For the full year, adjusted operating margin was 43.4 percent. In 2022, McDonald’s expects operating margin percent to be in the low-to-mid 40 percent range, as “strong topline momentum and minimal other operating income will be hampered by significant commodity and labor inflation,” Ozan said.
Food and paper costs increased 4 percent in the U.S. and 3.5 percent internationally last year, and the belief is that inflation will double. Most of the pressure will come in the first half of 2022 and ease as the year goes on.
As for labor pressures, only 1 percent of restaurants are operating with limited hours, an improvement from 10 percent in mid-December when Omicron began ravaging the country. Kempczinski said McDonald’s exited 2021 with a greater roster than what it started with.

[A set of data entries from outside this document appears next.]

Lemma Emits_checkPlayerCollisions (env : Env) (key : string) (r : Room) :
  Healthy r -> Emits noSelfKill r (checkPlayerCollisions env key r).
Proof.
  intros H. unfold checkPlayerCollisions.
  destruct (getPlayer key (players r)) as [p|]; [|apply Emits_refl].
  destruct (negb (Player.alive p)); [apply Emits_refl|].
  destruct (Player.segments p) as [|head rest]; [apply Emits_refl|].
  assert (H1 : Emits noSelfKill r
                 (forEachPlayer (collisionCallback env key head) r)).
  { apply Emits_forEach; [| |exact H].
    - intros k r0. apply Healthy_collisionCallback.
    - intros k r0. apply Emits_collisionCallback. }
  destruct (_ && _); [|exact H1].
  eapply Emits_trans; [exact H1|].
  eapply Emits_trans; [apply Emits_killPlayer|].
  eapply Emits_trans; [|apply Emits_spawnFoodFromDeadPlayer].
  apply (Emits_broadcast noSelfKill (EvPlayerDiedNoKiller (Player.id p))).
  exact I.
Qed.

Lemma Emits_gameLoopCallback (env : Env) (key : string) (r : Room) :
  Healthy r -> Emits noSelfKill r (gameLoopCallback env key r).
Proof.
  intros H. unfold gameLoopCallback.
  destruct (getPlayer key (players r)) as [p|]; [|apply Emits_refl].
  destruct (negb (Player.alive p)); [apply Emits_refl|].
  eapply Emits_trans;
    [apply (Emits_frame noSelfKill r (mutPlayer key (movePlayer env r) r));
     reflexivity|].
  apply Emits_checkPlayerCollisions, Healthy_mutPlayer; [exact H|].
  intros q _. apply SoundPlayer_movePlayer.
Qed.

Lemma Emits_gameLoop (env : Env) (r : Room) :
  Healthy r -> Emits noSelfKill r (gameLoop env r).
Proof.
  intros H. unfold gameLoop.
  eapply Emits_trans; [|apply Emits_topUp].
  apply Emits_forEach; [| |exact H].
  - intros k r0. apply Healthy_gameLoopCallback.
  - intros k r0. apply Emits_gameLoopCallback.
Qed.

(** X8.  In a room that satisfies its invariant, the ticks never credit a
    player with its own death: whatever the number of ticks, every
    [playerKilled] event they broadcast names a killer different from the
    killed player. *)
Theorem ticks_never_self_kill (env : Env) (r : Room) (n : nat) :
  Healthy r ->
  exists es,
    broadcasts (Nat.iter n (gameLoop env) r) = broadcasts r ++ es
    /\ Forall noSelfKill es.
Proof.
  intros H.
  assert (Hboth : Healthy (Nat.iter n (gameLoop env) r)
                  /\ Emits noSelfKill r (Nat.iter n (gameLoop env) r)).
  { induction n as [|n [IH1 IH2]]; simpl.
    - split; [exact H|apply Emits_refl].
    - split; [apply Healthy_gameLoop, IH1|].
      eapply Emits_trans; [exact IH2|apply Emits_gameLoop, IH1]. }
  apply Hboth.
Qed.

Last spring, McDonald’s announced it was raising pay of hourly workers at company-run stores to an average of $13, but the chain doesn’t expect a one-time event of that magnitude again in 2022.
In light of these pressures, the company maintains that it’s well-positioned with pricing compared to its competitive set.
“What helps us from a research standpoint is the way consumers view value and the perspective of value,” Ozan said. “And I think in 2022, that will continue to be really important as inflation is hitting customers potentially harder than it’s hit people in a long time. And so we’re very cognizant of making sure that our value proposition continues to be strong. And so we do look at kind of absolute pricing compared to just increases also.”